(Stored data entries)

(** * Open-set wildlife classification: staged training algorithms

    A shallow embedding of the numeric core of the repository
    ([src/algorithms/plain_stage_1.py], [stage_1_memory.py],
    [stage_2_fixmatch_ema.py], [stage_2_pslabel_ldam.py] and
    [src/data/CCT.py]) together with the properties its specification
    states about it.

    Conventions of the embedding:
    - a float tensor entry is a real number ([R]); one-dimensional tensors
      are [list R], a batch of rows is [list (list R)];
    - integer tensors (class ids, with the sentinel [-1]) are [Z]; counts,
      sizes and positions are [nat];
    - an operation that raises in Python (index out of range, shapes that
      do not broadcast, [StopIteration] leaving a function) or that yields
      no defined number (a mean over nothing, a division by a zero count)
      returns [None];
    - the network itself ([net.feature], [net.classifier]) is opaque: the
      functions below take its outputs, or the extractor as a parameter. *)

From Stdlib Require Import Reals Lra Lia ZArith.
From stdpp Require Import gmap strings list sorting.

Local Open Scope R_scope.

(** ** Tensors *)

Module Tensor.

(** [x.sum()] *)
Definition tsum (xs : list R) : R := foldr Rplus 0 xs.

(** [torch.softmax(x, dim=-1)] on one row. *)
Definition softmax (logits : list R) : list R :=
  let es := map exp logits in
  map (fun e => e / tsum es) es.

(** The scan behind [x.max(dim=-1)]: [m] is the largest entry met so far,
    [a] its position, [i] the position of the head of [xs]. *)
Fixpoint max_from (m : R) (a i : nat) (xs : list R) : R * nat :=
  match xs with
  | [] => (m, a)
  | x :: xs' =>
      if Rlt_dec m x then max_from x i (S i) xs' else max_from m a (S i) xs'
  end.

(** [values, indices = x.max(dim=-1)] on one row; an empty row raises. *)
Definition tmax (xs : list R) : option (R * Z) :=
  match xs with
  | [] => None
  | x :: xs' => let '(m, a) := max_from x 0 1 xs' in Some (m, Z.of_nat a)
  end.

(** [x.mean()]: not a number on an empty tensor. *)
Definition tmean (xs : list R) : option R :=
  match xs with
  | [] => None
  | _ => Some (tsum xs / INR (length xs))
  end.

▶ [Your assignment] Copy every line of the records above, starting with the first, up to and including the line containing "states about it.".

▶ [Answer box]
(** * Open-set wildlife classification: staged training algorithms

    A shallow embedding of the numeric core of the repository
    ([src/algorithms/plain_stage_1.py], [stage_1_memory.py],
    [stage_2_fixmatch_ema.py], [stage_2_pslabel_ldam.py] and
    [src/data/CCT.py]) together with the properties its specification
    states about it.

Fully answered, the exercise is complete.